Jesus never promised to keep the Church from error


#1

This post was moved from a thread where it was off topic

When He prayed for unity, He made it clear that unity is based on adherance to the Truth. “Thy Word is Truth”. That means doctrinal unity. When He told the Apostles to “teach all that I have commanded” He was commanding doctrinal unity.

Jesus made this promise only to the Church. I agree that individuals are not covered, unless they are in union with the Church. That is why the Church can prevent the teaching of false doctrine, and prevent misunderstanding.

No, I think not. The reason that Jesus gives the HS to believers is to keep them in union with the Church. To the extent that believers are not, they resist the HS. The reason He gave the HS to the Church is to prevent misunderstanding.

You make my point above, that the HS does not prevent individuals from going astray. The HS does keep the Church from going astray, so the extent to which individuals remain in unity with Her, they will stay on track.:thumbsup:

Certainly not! On the contrary, authority resides in every validly ordained bishop throughout the world.

Just for clarity, there is only one Church, and all these faith communities are members of the One Church. They are all in unity with one another in faith and doctrine.

Rome developed primacy because both Peter and Paul lived, taught, and died there. It was a mecca of orthodox doctrine. This fact is attested to throughout the early fathers.

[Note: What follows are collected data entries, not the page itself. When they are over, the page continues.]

(** * PyP-BEAGLE photometry diagnostics: marginal and replicated-data plots

    A shallow embedding of [bangs_photometry.py] (the [ObservedCatalogue] and
    [Photometry] classes) and of the plot-saving helper of [bangs_utils.py].

    Numbers.  The source computes with IEEE floats (numpy [float32] and
    [float64]).  Here every float is an exact rational ([Q]): rounding, [inf]
    and [nan] are not represented.  Results are therefore compared with
    [==] where arithmetic is involved, and the array divisions whose
    denominator is derived from the observed flux errors are logged, so
    that a zero denominator (numpy yields [inf]/[nan] with a warning there,
    Rocq's [Q] yields 0) can be told from a regular one.

    Arrays.  A 1-D numpy array is a [list Q]; a 2-D array is the list of its
    rows.  Index-wise assignment [a[i] = x] is stdpp's [<[i:=x]> a]. *)

From Stdlib Require Import QArith Qminmax Qround Lqa Lia Ascii String.
From stdpp Require Import gmap strings list fin_maps.

(** ** Floats as rationals *)

(** [x > y] on floats. *)
Definition Qgtb (x y : Q) : bool := negb (Qle_bool x y).

(** [p_value_lim = 0.05] *)
Definition p_value_lim : Q := 5 # 100.

(** [np.count_nonzero] of a boolean array. *)
Definition count_nonzero (bs : list bool) : nat := length (List.filter id bs).
(** C7 (as amended): rendering a pattern advances the write offset, in
    int arithmetic, by the channel count times the pattern's realized
    frame count, which is the maximum of zero and its tracks' frame
    counts; the scratch buffer's length plays no part.  With a pattern of
    4 frames and 2 channels the next pattern starts at offset 8. *)
Theorem writePos_advance (h : list Track) (sr_now : Z) (songSamples : slice)
    (writePos : Z) (pat : Pattern) (songSamples' : slice) (writePos' : Z) :
  renderPattern h sr_now songSamples writePos pat = Done (songSamples', writePos') ->
  writePos' =
  Int.add writePos
    (Int.mul (Z.max 0 (maxFrames_spec (trackFrames h sr_now pat))) nchannels).
Proof.
  unfold renderPattern. intros H.
  destruct (renderTracks h sr_now pat NewSampleBuffer 0)
    as [[samples frames]| |] eqn:Er; try discriminate.
  simpl in H. apply renderTracks_result in Er as [_ ->].
  fold (patternFrames (trackFrames h sr_now pat)) in H.
  rewrite patternFrames_max in H. unfold mixSamples in H.
  destruct (addSamples _ _ _ _) as [es| |]; try discriminate.
  simpl in H. by injection H as _ <-.
Qed.

(** A witness of the theorem above: after a pattern of 4 frames the
    write offset is 8. *)
Lemma writePos_advance_witness :
  8 = Int.add 0
        (Int.mul (Z.max 0 (maxFrames_spec
                             (trackFrames [four_frames; six_frames] 2 [0%nat])))
           nchannels).
Proof.
  apply (writePos_advance [four_frames; six_frames] 2 NewSlice 0 [0%nat] NewSlice 8).
  vm_compute. reflexivity.
Defined.

(** The two patterns of 4 and 6 frames, rendered one after the other. *)
Example two_patterns_offsets :
  renderPattern [four_frames; six_frames] 2 NewSlice 0 [0%nat] = Done (NewSlice, 8)
  /\ renderPattern [four_frames; six_frames] 2 NewSlice 8 [1%nat] = Done (NewSlice, 20)
  /\ renderSong [four_frames; six_frames] 2 [[0%nat]; [1%nat]] = Done (NewSlice, 20).
Proof. repeat split. Qed.

(** C7, counterexample to the claim as stated: the pattern built by
    [negative_steps_lines] has one track of - 24000 frames; the maximum of
    its tracks' frame counts times the channel count is - 48000, and the
    write offset stays at 0. *)
Lemma negative_steps_counterexample :
  exists s,
    buildSong strconv silent_registry negative_steps_lines defaults_init = Done s
    /\ song s = [[0%nat]]
    /\ trackFrames (heap s) (sr (defaults s)) [0%nat] = [- 24000]
    /\ renderPattern (heap s) (sr (defaults s)) NewSlice 0 [0%nat]
       = Done (NewSlice, 0)
    /\ Int.add 0 (Int.mul (maxFrames_spec [- 24000]) nchannels) = - 48000.
Proof.
  eexists. split; [vm_compute; reflexivity|]. repeat split.
Qed.

(** [slices.Grow] changes the capacity only. *)
Lemma Grow_elems s n : elems (Grow s n) = elems s.
Proof. reflexivity. Qed.

(** The first write of the mixing loop is checked against the length of
    the song buffer, whatever its capacity. *)
Lemma addSamples_out_of_range songSamples writePos x samples :
  in_bounds (Int.add writePos 0) songSamples = false ->
  addSamples songSamples writePos 0 (x :: samples)
  = Panicked (IndexOutOfRange (Int.add writePos 0) (length songSamples)).
Proof. intros H. simpl. by rewrite H. Qed.

Section MixSafety.

Variable h : list Track.
Variable sr_now : Z.


End MixSafety.

(** C2, the code on the scenario: the builder makes the pattern of the
    clearing and the accumulating track; the scratch buffer is created
    with length 0, so the first track's store to [buf[0]] panics, and no
    scratch buffer [0.15, 0.25] is produced. *)
Theorem scratch_render_panics :
  exists s t1 t2,
    buildSong strconv adding_registry clear_accumulate_lines defaults_init = Done s
    /\ song s = [[0%nat; 1%nat]]
    /\ heap s !! 0%nat = Some t1 /\ Track.clear t1 = true
    /\ heap s !! 1%nat = Some t2 /\ Track.clear t2 = false
    /\ renderScratch (heap s) (sr (defaults s)) [0%nat; 1%nat]
       = Panicked (IndexOutOfRange 0 0)
    /\ processFile strconv adding_registry clear_accumulate_lines defaults_init
       = Panicked (IndexOutOfRange 0 0).
Proof.
  eexists _, _, _. repeat (split; [reflexivity|]). reflexivity.
Qed.

(** C3, the code on two reuse directives: the second reuse appends the
    address of the track that is already in the pattern, and overwrites
    that track's data lines and tempo in place. *)
Theorem reuse_overwrites_track_in_pattern :
  exists s1 s2 t1 t2,
    scanLines strconv processorFactories reuse_prefix (state_init defaults_init)
    = Done s1
    /\ processLine strconv processorFactories ":" s1 = Done (Next, s2)
    /\ pattern s1 = [0%nat] /\ pattern s2 = [0%nat; 0%nat]
    /\ length (heap s1) = 1%nat /\ length (heap s2) = 1%nat
    /\ heap s1 !! 0%nat = Some t1 /\ heap s2 !! 0%nat = Some t2
    /\ Track.data t1 = {[ "b"%char := "2"%string ]} /\ Track.data t2 = ∅
    /\ Track.bpm t1 = F64.of_Z 120 /\ Track.bpm t2 = F64.of_Z 140.
Proof.
  eexists _, _, _, _. split; [vm_compute; reflexivity|].
  split; [vm_compute; reflexivity|]. repeat split.
Qed.

(** The empty line takes no branch of the loop. *)
Lemma empty_line_ignored sc reg s : processLine sc reg "" s = Done (Next, s).
Proof. reflexivity. Qed.

(** C4, the code on blank lines with a pattern open: the empty line is
    ignored and the pattern stays open; a line of two spaces is taken as a
    data line with code [" "]; a line of one space closes the pattern.
    With no track open, the line of two spaces is an error. *)
Theorem empty_line_is_no_separator :
  exists s t,
    processLine strconv processorFactories "  " (state_init defaults_init)
    = Failed ErrDataWithoutTrack
    /\ scanLines strconv processorFactories open_pattern_lines
      (state_init defaults_init) = Done s
    /\ pattern s = [0%nat] /\ song s = [] /\ track s = Some 1%nat
    /\ classify "" = Ignored
    /\ processLine strconv processorFactories "" s = Done (Next, s)
    /\ classify "  " = DataLine
    /\ processLine strconv processorFactories "  " s
       = Done (Next, {| song := []; pattern := [0%nat]; track := Some 1%nat;
                        heap := <[1%nat := t]> (heap s);
                        defaults := defaults s |})
    /\ Track.data t = {[ " "%char := " "%string ]}
    /\ classify " " = Separator
    /\ processLine strconv processorFactories " " s
       = Done (Next, {| song := [[0%nat]]; pattern := []; track := None;
                        heap := heap s; defaults := defaults s |}).
Proof.
  eexists _, _. split; [reflexivity|]. split; [vm_compute; reflexivity|].
  repeat split; try (vm_compute; reflexivity).
Qed.

(** ** Addresses are never dangling *)

Section Allocation.

Variable sc : Strconv.
Variable reg : gmap string ProcessorFactory.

The initial policy was to receive the Teachings of Jesus as handed on by the Apostles. Later, some of those teachings were committed to writing, but there was never any thinking to separate the Sacred Writings from Sacred Traditions from whence they came. Authority belonged to the Bishops,the successors of the Apostles.

The followed the sacred traditions that were taught to them by the Apostles and their successors. The Divine Liturgy has changed very little since the last supper.

You make it sound like it has to be either/or, but it is not. The NT clearly talks about recognizing and submitting to authority, and we also see this clearly in the ECF. In the early days of the Church, the catechuminate lasted three years. I agree that there was not as much to learn as there is now, but there was plenty! It is teaching people a way of life, and it does not happen overnight.

I don’t see where you get this at all.


#2

Kudos on your clear and very erudite explanation. This is a most excellent exposition of the information. Thank you.